A decision process model of physicians’ recommendations: path analysis

Next, following previous theoretical models on the effect of beliefs and skills on comprehension, perceptions, and intentions regarding screening participation of patients [9,17], and based on the correlation results in Table 2 we tested a path model with main outcome screening recommendations. This model tested whether a-priori screening beliefs and numeracy predict knowledge of screening statistics, which in turn predicts comprehension, perceived benefits, perceived harms, and recommendations. To estimate indirect effects we fitted model 6 from the SPSS Process Marco [42] and computed 95% confidence intervals (CI) based on 5000 bootstrap samples. We also entered the effects of the experimental manipulations and the demographic and experience variables.

The main results are displayed in Fig 3 and detailed results of the regressions underlying the indirect effects are available in S1 File. There were significant indirect effects (i) from a-priori screening beliefs on recommendations via knowledge of screening statistics, comprehension, and perceived benefits, unstandardized effect (UE) = .002, 95% CI [.0003, .005], and (ii) from numeracy on recommendations via comprehension and perceived benefits, UE = −.031, 95% CI [−.075, −.003]. Physicians with higher numeracy and less positive screening beliefs had better comprehension, perceived less benefits from screening, and were less likely to recommend it; perceived harms were not significant predictors of recommendations. The effect of positive screening beliefs in particular was further mediated by knowledge of screening statistics (see Fig 3).

Fig 3. Path analysis results.

Fig 3

Displayed coefficients are standardized Betas. Continuous lines indicate significant paths (p < .05). Dashed lines indicate non-significant paths (p>.05) that were hypothesized to be significant. R2 = percentage of explained variance by all predictors. Blue indicates independent variables, white mediator variables, grey control variables, and red the outcome variable.

Fig 3 also displays the significant effects of the other variables in the model. More benefits were perceived in the effective compared to the ineffective condition and females perceived more benefit from screening compared to males. Higher numeracy was related to less perceived harm, and finally, females and those who had not received previous statistical education made stronger screening recommendations.

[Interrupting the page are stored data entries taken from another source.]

(* ===== verification/FixedPoint.v ===== *)
(** * Fixed-point numbers

    [Price], [Ratio], [Rate] and [ExchangeRate] are all [FixedU128]
    ([modules/support/src/lib.rs]), a type of the [sp_runtime] crate: an
    unsigned 128-bit integer that counts units of 10^-18.  The crate is not
    part of the repository, so its rounding operations are the members of a
    class and what the code relies on are the laws [FixedU128Laws]: a result
    that is returned is within one unit of the exact quotient, and no result is
    returned only when the exact one does not fit.  Both a truncating and a
    rounding implementation satisfy them. *)
From S2P Require Import Prelude.

(** A [FixedU128] is represented by its inner [u128]. *)
Abbreviation Price := Z.
Abbreviation Ratio := Z.
Abbreviation Rate := Z.
Abbreviation ExchangeRate := Z.

(** [FixedU128::DIV], the inner value of [one()] *)
Definition DIV : Z := 1000000000000000000.
Definition fx_one : Z := DIV.
Definition fx_max_value : Z := U128_MAX.
(** [saturating_from_integer] *)
Definition fx_from_integer (n : Z) : Z := U128.saturating_mul n DIV.

(** [q] is [a * b / c], rounded in either direction. *)
Definition rounds (a b c q : Z) : Prop := a * b - c < q * c < a * b + c.

Class FixedU128 := {
  checked_from_rational : Z -> Z -> option Z;
  checked_mul_int : Z -> Z -> option Z;
  saturating_mul_int : Z -> Z -> Z;
  saturating_mul_acc_int : Z -> Z -> Z;
  fx_checked_mul : Z -> Z -> option Z;
  fx_saturating_mul : Z -> Z -> Z;
  fx_checked_div : Z -> Z -> option Z;
  fx_saturating_pow : Z -> Z -> Z;
}.

Class FixedU128Laws `{FixedU128} : Prop := {
  cfr_Some n d q : is_u128 n -> is_u128 d -> checked_from_rational n d = Some q ->
    0 < d /\ is_u128 q /\ rounds n DIV d q;
  cfr_None n d : is_u128 n -> is_u128 d -> checked_from_rational n d = None ->
    d = 0 \/ U128_MAX * d < n * DIV;
  cmi_Some x n q : is_u128 x -> is_u128 n -> checked_mul_int x n = Some q ->
    is_u128 q /\ rounds x n DIV q;
  cmi_None x n : is_u128 x -> is_u128 n -> checked_mul_int x n = None ->
    U128_MAX * DIV < x * n;
  smi_checked x n : saturating_mul_int x n = default U128_MAX (checked_mul_int x n);
  smai_smi x n : saturating_mul_acc_int x n = U128.saturating_add (saturating_mul_int x n) n;
  fcm_Some x y q : is_u128 x -> is_u128 y -> fx_checked_mul x y = Some q ->
    is_u128 q /\ rounds x y DIV q;
  fcm_None x y : is_u128 x -> is_u128 y -> fx_checked_mul x y = None ->
    U128_MAX * DIV < x * y;
  fsm_checked x y : fx_saturating_mul x y = default U128_MAX (fx_checked_mul x y);
  fcd_Some x y q : is_u128 x -> is_u128 y -> fx_checked_div x y = Some q ->
    0 < y /\ is_u128 q /\ rounds x DIV y q;
  fcd_None x y : is_u128 x -> is_u128 y -> fx_checked_div x y = None ->
    y = 0 \/ U128_MAX * y < x * DIV;
  pow_zero x : is_u128 x -> fx_saturating_pow x 0 = DIV;
  pow_ge_one x n : is_u128 x -> DIV <= x -> 0 <= n -> DIV <= fx_saturating_pow x n;
  pow_u128 x n : is_u128 x -> is_u128 (fx_saturating_pow x n);
}.

Section Laws.
Context `{FX : FixedU128Laws}.

Lemma smi_u128 x n : is_u128 x -> is_u128 n -> is_u128 (saturating_mul_int x n).
Proof.
  intros Hx Hn. rewrite smi_checked. destruct (checked_mul_int x n) eqn:E; cbn; [|uarith].
  by apply cmi_Some in E as [? _].
Qed.
Lemma fsm_u128 x y : is_u128 x -> is_u128 y -> is_u128 (fx_saturating_mul x y).
Proof.
  intros Hx Hn. rewrite fsm_checked. destruct (fx_checked_mul x y) eqn:E; cbn; [|uarith].
  by apply fcm_Some in E as [? _].
Qed.
Lemma smai_u128 x n : is_u128 x -> is_u128 n -> is_u128 (saturating_mul_acc_int x n).
Proof. intros Hx Hn. rewrite smai_smi. pose proof (smi_u128 x n Hx Hn). uarith. Qed.
Lemma smai_ge x n : is_u128 x -> is_u128 n -> n <= saturating_mul_acc_int x n.
Proof. intros Hx Hn. rewrite smai_smi. pose proof (smi_u128 x n Hx Hn). uarith. Qed.
Lemma cfr_default_u128 n d :
  is_u128 n -> is_u128 d -> is_u128 (default 0 (checked_from_rational n d)).
Proof.
  intros Hn Hd. destruct (checked_from_rational n d) eqn:E; cbn; [|uarith].
  by apply cfr_Some in E as (_ & ? & _).
Qed.

(** A ratio of a part to a whole is at most one. *)
Lemma cfr_le_one n d q :
  is_u128 n -> is_u128 d -> n <= d -> checked_from_rational n d = Some q -> q <= DIV.
Proof.
  intros Hn Hd Hle Hq. apply cfr_Some in Hq as (Hpos & _ & Hr); [|done..].
  unfold rounds in Hr. unfold DIV in *. nia.
Qed.
(** A share of [n] at a ratio of at most one is at most [n]. *)
Lemma smi_le_one x n : is_u128 x -> is_u128 n -> x <= DIV -> saturating_mul_int x n <= n.
Proof.
  intros Hx Hn Hle. rewrite smi_checked. destruct (checked_mul_int x n) eqn:E; cbn.
  - apply cmi_Some in E as [_ Hr]; [|done..]. destruct Hn. unfold rounds, DIV in *. nia.
  - apply cmi_None in E; [|done..]. destruct Hn. unfold U128_MAX, DIV in *. nia.
Qed.
Lemma cmi_le_one x n q :
  is_u128 x -> is_u128 n -> x <= DIV -> checked_mul_int x n = Some q -> q <= n.
Proof. intros Hx Hn Hle E. pose proof (smi_le_one x n Hx Hn Hle) as Hs. by rewrite smi_checked, E in Hs. Qed.
Lemma smi_zero_r x : is_u128 x -> saturating_mul_int x 0 = 0.
Proof.
  intros Hx. rewrite smi_checked. destruct (checked_mul_int x 0) eqn:E; cbn.
  - apply cmi_Some in E as [? Hr]; [|done|uarith]. unfold rounds, DIV in *. uarith.
  - apply cmi_None in E; [|done|uarith]. unfold DIV in *. uarith.
Qed.
End Laws.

Related to the above-mentioned effect of numeracy and despite the lack of significant relationship between perceived harms and recommendations, there was also an indirect effect of numeracy on recommendations via perceived harms, UE = .014, 95% CI [.0001, .044]; however, indirect effects contrasts showed that it was negligible compared to the effect via perceived benefits, contrast UE = −.045, 95% CI [−.095, −.012]. An examination of the differences in perceived harms showed that participants with higher numeracy (highest tercile) tended to rate harms “very small” whereas participants with lower numeracy (medium and lowest tercile) rated harms as “small”.

Discussion

This study demonstrated the importance of understanding evidence about screening effectiveness for preventing biased and misleading physician recommendations. It also identified (a) a-priori positive beliefs about screening as markers of low cancer screening risk literacy, (b) physician numeracy as a specific skill that can foster comprehension and help counteract biases, and (c) knowledge of screening statistics as specific knowledge required for the correct evaluation of screening effectiveness.

Comprehension

We found similar comprehension and knowledge gaps as those documented in previous research with physicians in training and experienced physicians in other countries (i.e., Germany, USA, UK) [10,13,43]. Many of the participants surveyed had difficulties understanding and interpreting important statistics used to evaluate and communicate the effectiveness of cancer screening (see Table 1). Only 50% of physicians in training could correctly deduce if a screening test saved lives based on detection and mortality data from a 10-year-long trial. Consistent with research in practicing experienced physicians [10,13], even fewer physicians in training knew that if screening is associated with improved survival rates it does not necessarily mean that it is life-saving. This is an important problem because, unfortunately, survival rates are sometimes used to promote screening (e.g., [44]).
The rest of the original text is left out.